- Prompt -
Your job is to restate each entry word for word.

[Stored records]
--- START ---
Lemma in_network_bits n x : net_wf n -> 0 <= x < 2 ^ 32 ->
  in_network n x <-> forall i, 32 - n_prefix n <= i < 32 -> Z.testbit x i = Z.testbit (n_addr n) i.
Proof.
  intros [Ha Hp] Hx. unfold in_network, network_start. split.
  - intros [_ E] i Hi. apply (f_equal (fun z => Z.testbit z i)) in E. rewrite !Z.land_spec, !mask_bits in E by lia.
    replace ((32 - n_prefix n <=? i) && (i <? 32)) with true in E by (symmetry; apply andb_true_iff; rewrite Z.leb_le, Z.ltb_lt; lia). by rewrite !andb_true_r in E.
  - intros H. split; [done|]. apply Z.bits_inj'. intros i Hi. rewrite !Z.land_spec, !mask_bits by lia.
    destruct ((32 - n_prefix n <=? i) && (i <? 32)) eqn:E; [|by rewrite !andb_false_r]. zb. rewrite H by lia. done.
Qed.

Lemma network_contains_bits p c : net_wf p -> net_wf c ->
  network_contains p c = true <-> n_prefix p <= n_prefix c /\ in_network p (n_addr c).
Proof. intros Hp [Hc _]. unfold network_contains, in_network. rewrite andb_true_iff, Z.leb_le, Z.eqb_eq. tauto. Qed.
--- END ---
- Final answer -
Lemma in_network_bits n x : net_wf n -> 0 <= x < 2 ^ 32 ->
  in_network n x <-> forall i, 32 - n_prefix n <= i < 32 -> Z.testbit x i = Z.testbit (n_addr n) i.
Proof.
  intros [Ha Hp] Hx. unfold in_network, network_start. split.
  - intros [_ E] i Hi. apply (f_equal (fun z => Z.testbit z i)) in E. rewrite !Z.land_spec, !mask_bits in E by lia.
    replace ((32 - n_prefix n <=? i) && (i <? 32)) with true in E by (symmetry; apply andb_true_iff; rewrite Z.leb_le, Z.ltb_lt; lia). by rewrite !andb_true_r in E.
  - intros H. split; [done|]. apply Z.bits_inj'. intros i Hi. rewrite !Z.land_spec, !mask_bits by lia.
    destruct ((32 - n_prefix n <=? i) && (i <? 32)) eqn:E; [|by rewrite !andb_false_r]. zb. rewrite H by lia. done.
Qed.

Lemma network_contains_bits p c : net_wf p -> net_wf c ->
  network_contains p c = true <-> n_prefix p <= n_prefix c /\ in_network p (n_addr c).
Proof. intros Hp [Hc _]. unfold network_contains, in_network. rewrite andb_true_iff, Z.leb_le, Z.eqb_eq. tauto. Qed.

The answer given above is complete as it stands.